Enhancing and flavouring human experience and existence is
what ‘salty Christians’ do. We see it in the letter of James today. ‘Salty
Christians’ pray for the sick, call the elders of the church to pray for them
and anoint them (James 5.13). That
saltiness restores them to wholeness.
Just as salt de-ices roads and pathways, so ‘salty
Christians’ are called to melt wicked hearts and remove stumbling blocks, trip
hazards and slippery ways that obstruct access to Christ for the little people
of the world: children; the frail; the vulnerable.
Those who cause stumbling blocks and abuse children will find
themselves in a place, of endless salt, a salt mine, sterile and barren like,
like the extreme saltiness of the Dead Sea.
Salt suppresses bitterness. Being ‘salty Christians’ means we
weep for the pains of the world. And what do we notice about tears? Yes,
they’re salty.

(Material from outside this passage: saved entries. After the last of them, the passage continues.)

(** * SQLDispatcher._read: partitioned SQL ingestion

    A shallow embedding of [modin/core/io/sql/sql_dispatcher.py].  The
    dispatcher is one classmethod, [SQLDispatcher._read]; its collaborators
    (pandas.read_sql, the task substrate's deploy/materialize, the
    single-worker fallback, the frame and query-compiler constructors) are
    not part of the file and are taken as oracles of an environment record.
    Effects are an error monad over a chronological trace of the calls made
    to those collaborators. *)

From Stdlib Require Import ZArith List FinFun String Lia.
From Stdlib Require Import QArith Qround DecimalString.
From Stdlib Require Import Floats.SpecFloat.
Import ListNotations.

Open Scope string_scope.
Open Scope Z_scope.
Open Scope list_scope.

(** ** Python built-ins used by the source *)

Module Py.

(** [str(n)] for an int. *)
Definition str (n : Z) : string := NilZero.string_of_int (Z.to_int n).

(** [range(n)]: empty when [n <= 0]. *)
Definition range (n : Z) : list Z := map Z.of_nat (seq 0 (Z.to_nat n)).

(** [l[:-2]]: everything but the last two elements; empty when [l] is
    shorter than two. *)
Definition slice_to_neg2 {A} (l : list A) : list A :=
  firstn (List.length l - 2)%nat l.

(** [l[-2]] and [l[-1]]: [None] stands for IndexError. *)
Definition index_neg2 {A} (l : list A) : option A :=
  if (List.length l <? 2)%nat then None
  else nth_error l (List.length l - 2)%nat.

Definition index_neg1 {A} (l : list A) : option A :=
  if (List.length l <? 1)%nat then None
  else nth_error l (List.length l - 1)%nat.

(** [sum(l)] over ints, starting from 0. *)
Definition sum (l : list Z) : Z := fold_left Z.add l 0.

(** [math.ceil(a / b)] as line 93 computes it on the row count, a numpy
    int64: both operands become float64 (rounding to nearest, ties to
    even), the quotient is the IEEE 754 binary64 one, and [math.ceil]
    raises OverflowError on an infinity and ValueError on a NaN. *)
Inductive CeilError :=
| CeilOverflowError
| CeilValueError.

Definition float64 (n : Z) : spec_float := binary_normalize 53 1024 n 0 false.

Definition math_ceil (x : spec_float) : CeilError + Z :=
  match x with
  | S754_zero _ => inr 0
  | S754_infinity _ => inl CeilOverflowError
  | S754_nan => inl CeilValueError
  | S754_finite s m e =>
      let num := if s then Z.neg m else Z.pos m in
      inr (if 0 <=? e then num * 2 ^ e else - ((- num) / 2 ^ (- e)))
  end.

Definition ceil_truediv_f64 (a b : Z) : CeilError + Z :=
  math_ceil (SFdiv 53 1024 (float64 a) (float64 b)).

(** The ceiling of the exact quotient [a / b], for [b <> 0].  This is what
    the dispatcher is run with.  It is the value of [ceil_truediv_f64]
    when both operands are exact as floats and the rounding of the
    quotient cannot pass an integer, which is the case for
    [0 <= a <= 2^53] and [1 <= b <= 2^53]; above that the float may be
    smaller.  The theorems that rest on the value of the limit, beyond
    its being the same everywhere in a run, state these bounds, or a
    domain in which the float quotient is 0 or lies in (0, 1]. *)
Definition ceil_truediv (a b : Z) : Z :=
  Qceiling (Qdiv (inject_Z a) (inject_Z b)).

(** [key in d] for a keyword dictionary kept as an association list. *)
Definition has_key {A} (k : string) (d : list (string * A)) : bool :=
  existsb (fun kv => String.eqb (fst kv) k) d.

End Py.

(** ** Data model *)

(** [con.info] of a psycopg2 connection. *)
Record ConnInfo := {
  user : string;
  password : string;
  host : string;
  port : Z;
  dbname : string
}.

(** The [con] argument: a connection string, a psycopg2 connection (known
    by its [info]) or any other object (known by the text of its type). *)
Inductive Con :=
| ConStr (url : string)
| ConPg (info : ConnInfo)
| ConOther (type_repr : string).

(** The [index_col] argument when it is not [None]: one column or a list. *)
Inductive IndexCol :=
| Col (name : string)
| Cols (names : list string).

Inductive Exn (ExtErr : Type) :=
| IndexError
| TypeError
| ValueError
| OverflowError
| Propagated (e : ExtErr).
Arguments IndexError {ExtErr}.
Arguments TypeError {ExtErr}.
Arguments ValueError {ExtErr}.
Arguments OverflowError {ExtErr}.
Arguments Propagated {ExtErr} e.

Inductive Outcome (ExtErr A : Type) :=
| Returned (a : A)
| Raised (e : Exn ExtErr).
Arguments Returned {ExtErr A} a.
Arguments Raised {ExtErr A} e.

Section Dispatcher.

(** Opaque values of the collaborators: task handles, index values,
    keyword-argument values, data frames, their column labels, the
    fallback's result, and the errors the collaborators raise. *)
Context {Handle Val KwVal DataFrame Columns SW ExtErr : Type}.

Definition Kwargs := list (string * KwVal).

(** The keyword dictionary handed to [cls.deploy] for [cls.parse]. *)
Record TaskArgs := {
  num_splits : Z;
  sql : string;
  con : string;
  index_col : option IndexCol;
  kwargs : Kwargs
}.

(** Calls made to the collaborators, in the order they happen. *)
Inductive Event :=
| EvWarn (msg : string)
| EvSingleWorkerRead (sql : string) (con : Con)
    (index_col : option IndexCol) (kwargs : Kwargs)
| EvReadSql (query con : string) (index_col : option IndexCol)
| EvDeploy (num_returns : Z) (args : TaskArgs)
| EvMaterialize (handles : list Handle).

Definition Trace := list Event.

(** What a handle resolves to: [parse] returns the index of its chunk, or
    only its length when no index column was asked for. *)
Inductive Materialized :=
| MLen (n : Z)
| MIndex (values : list Val).

Inductive FramePartition :=
| frame_partition_cls (obj : Handle).

(** Elements of the Python lists the loop fills: a handle or a list of
    wrapped data blocks. *)
Inductive PyObj :=
| ObjHandle (h : Handle)
| ObjBlocks (row : list FramePartition).

Inductive Index :=
| RangeIndex (stop : Z)
| ValuesIndex (values : list Val) (names : option IndexCol).

(** [pandas.Index(lst)], and the index [i] carrying the names [names]. *)
Definition pandas_Index (lst : list Val) : Index := ValuesIndex lst None.

Definition with_names (names : IndexCol) (i : Index) : Index :=
  match i with
  | RangeIndex stop => RangeIndex stop
  | ValuesIndex values _ => ValuesIndex values (Some names)
  end.

(** The labels of a [RangeIndex(stop)]: [0, 1, ..., stop - 1]. *)
Definition range_labels (i : Index) : list Z :=
  match i with
  | RangeIndex stop => Py.range stop
  | ValuesIndex _ _ => []
  end.

(** The frame object: what it was constructed from and the axes on which
    [synchronize_labels] was called. *)
Record Frame := {
  frame_partitions : list (list FramePartition);
  frame_index : Index;
  frame_columns : Columns;
  frame_synchronized : list Z
}.

Definition frame_cls (parts : list (list FramePartition)) (idx : Index)
    (cols : Columns) : Frame :=
  {| frame_partitions := parts; frame_index := idx;
     frame_columns := cols; frame_synchronized := [] |}.

Definition synchronize_labels (axis : Z) (f : Frame) : Frame :=
  {| frame_partitions := frame_partitions f;
     frame_index := frame_index f;
     frame_columns := frame_columns f;
     frame_synchronized := frame_synchronized f ++ [axis] |}.

(** What [_read] returns: a query compiler over the assembled frame, or
    whatever [single_worker_read] returned. *)
Inductive QueryCompiler :=
| query_compiler_cls (frame : Frame)
| SingleWorker (result : SW).

(** The collaborators.  Each oracle sees the trace so far, so a result may
    depend on everything that happened before the call.  [nlevels lst] is
    the number of levels pandas gives an index built from the non-empty
    list [lst]: 1 for scalars, the width of the tuples for tuples. *)
Record Env := {
  pg_importable : bool;
  NPartitions_get : Z;
  read_sql : Trace -> string -> string -> option IndexCol ->
             ExtErr + DataFrame;
  squeeze : DataFrame -> Z;
  columns : DataFrame -> Columns;
  single_worker_read : Trace -> string -> Con -> option IndexCol ->
                       Kwargs -> ExtErr + SW;
  deploy : Trace -> Z -> TaskArgs -> list Handle;
  resolve : Trace -> Handle -> ExtErr + Materialized;
  nlevels : list Val -> nat
}.

(** ** The effect monad *)

Definition M (A : Type) := Trace -> Outcome ExtErr A * Trace.

Definition ret {A} (a : A) : M A := fun tr => (Returned a, tr).

Definition raise {A} (e : Exn ExtErr) : M A := fun tr => (Raised e, tr).

Definition bind {A B} (m : M A) (k : A -> M B) : M B :=
  fun tr =>
    match m tr with
    | (Returned a, tr') => k a tr'
    | (Raised e, tr') => (Raised e, tr')
    end.

(** Call a collaborator: the oracle answers from the trace before the
    call, and the call is appended to the trace. *)
Definition call {A} (ev : Event) (oracle : Trace -> ExtErr + A) : M A :=
  fun tr =>
    match oracle tr with
    | inl e => (Raised (Propagated e), tr ++ [ev])
    | inr a => (Returned a, tr ++ [ev])
    end.

Definition of_option {A} (e : Exn ExtErr) (o : option A) : M A :=
  match o with
  | Some a => ret a
  | None => raise e
  end.

End Dispatcher.

Arguments Kwargs : clear implicits.
Arguments TaskArgs : clear implicits.
Arguments Event : clear implicits.
Arguments Trace : clear implicits.
Arguments Materialized : clear implicits.
Arguments FramePartition : clear implicits.
Arguments PyObj : clear implicits.
Arguments Index : clear implicits.
Arguments Frame : clear implicits.
Arguments QueryCompiler : clear implicits.
Arguments Env : clear implicits.
Arguments M : clear implicits.

Declare Scope py_scope.
Delimit Scope py_scope with py.
Notation "x <- m ;; k" := (bind m (fun x => k))
  (at level 61, m at next level, right associativity) : py_scope.
Notation "m ;;; k" := (bind m (fun _ => k))
  (at level 61, right associativity) : py_scope.

(** ** The dispatcher *)

Section Read.

Context {Handle Val KwVal DataFrame Columns SW ExtErr : Type}.

Local Abbreviation kwargs_t := (Kwargs KwVal).
Local Abbreviation args_t := (TaskArgs KwVal).
Local Abbreviation event := (Event Handle KwVal).
Local Abbreviation trace := (Trace Handle KwVal).
Local Abbreviation partition := (FramePartition Handle).
Local Abbreviation pyobj := (PyObj Handle).
Local Abbreviation index := (Index Val).
Local Abbreviation frame := (Frame Handle Val Columns).
Local Abbreviation query_compiler := (QueryCompiler Handle Val Columns SW).
Local Abbreviation M' := (M Handle KwVal ExtErr).

Variable E : Env Handle Val KwVal DataFrame Columns SW ExtErr.

Local Open Scope py_scope.

(** *** Connection normalisation (lines 59-73) *)

(** ["postgresql+psycopg2://{}:{}@{}{}/{}".format(...)] *)
Definition connection_url (info : ConnInfo) : string :=
  ("postgresql+psycopg2://" ++ user info ++ ":" ++ password info ++ "@"
     ++ (if String.eqb (host info) "/tmp" then "" else host info)
     ++ (if String.eqb (host info) "/tmp" then ""
         else ":" ++ Py.str (port info))
     ++ "/" ++ dbname info)%string.

(** The [try: import psycopg2 ... except ImportError: pass] block. *)
Definition normalize_con (con : Con) : Con :=
  if pg_importable E then
    match con with
    | ConPg info => ConStr (connection_url info)
    | _ => con
    end
  else con.

(** [type(con)] as the warning prints it. *)
Definition type_of (con : Con) : string :=
  match con with
  | ConStr _ => "<class 'str'>"
  | ConPg _ => "<class 'psycopg2.extensions.connection'>"
  | ConOther t => t
  end.

Definition fallback_warning (con : Con) : string :=
  ("To use parallel implementation of `read_sql`, pass the sqlalchemy"
     ++ "connection string instead of " ++ type_of con ++ ".")%string.

(** *** Probing (lines 83-88) *)

Definition row_cnt_query (sql : string) : string :=
  ("SELECT COUNT(*) FROM (" ++ sql ++ ") as foo")%string.

Definition cols_names_query (sql : string) : string :=
  ("SELECT * FROM (" ++ sql ++ ") as foo LIMIT 0")%string.

Definition pandas_read_sql (query con : string)
    (index_col : option IndexCol) : M' DataFrame :=
  call (EvReadSql query con index_col)
       (fun tr => read_sql E tr query con index_col).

Little wonder the great saints have talked about the gift of tears, in other words the
insight to see and be compassionate for those in bitter pains and then be moved
by the Holy Spirit of God.
And like salt, there is much ‘salty Christians’ must
preserve. The Tradition is not preservation in aspic; it is living faith that
has been handed on with the essentials intact. So the Tradition is salted. Remember
salt discourages the growth of destructive bacteria whole allowing constructive,
and flavour producing, bacteria to grow. That is how ‘salty Christians’ are
custodians of the Good News; never destructive, always flavour enhancing.
‘Have salt in yourselves, and be at peace with one another’:
so, as a disciple of Jesus, as a church, are we worth our salt?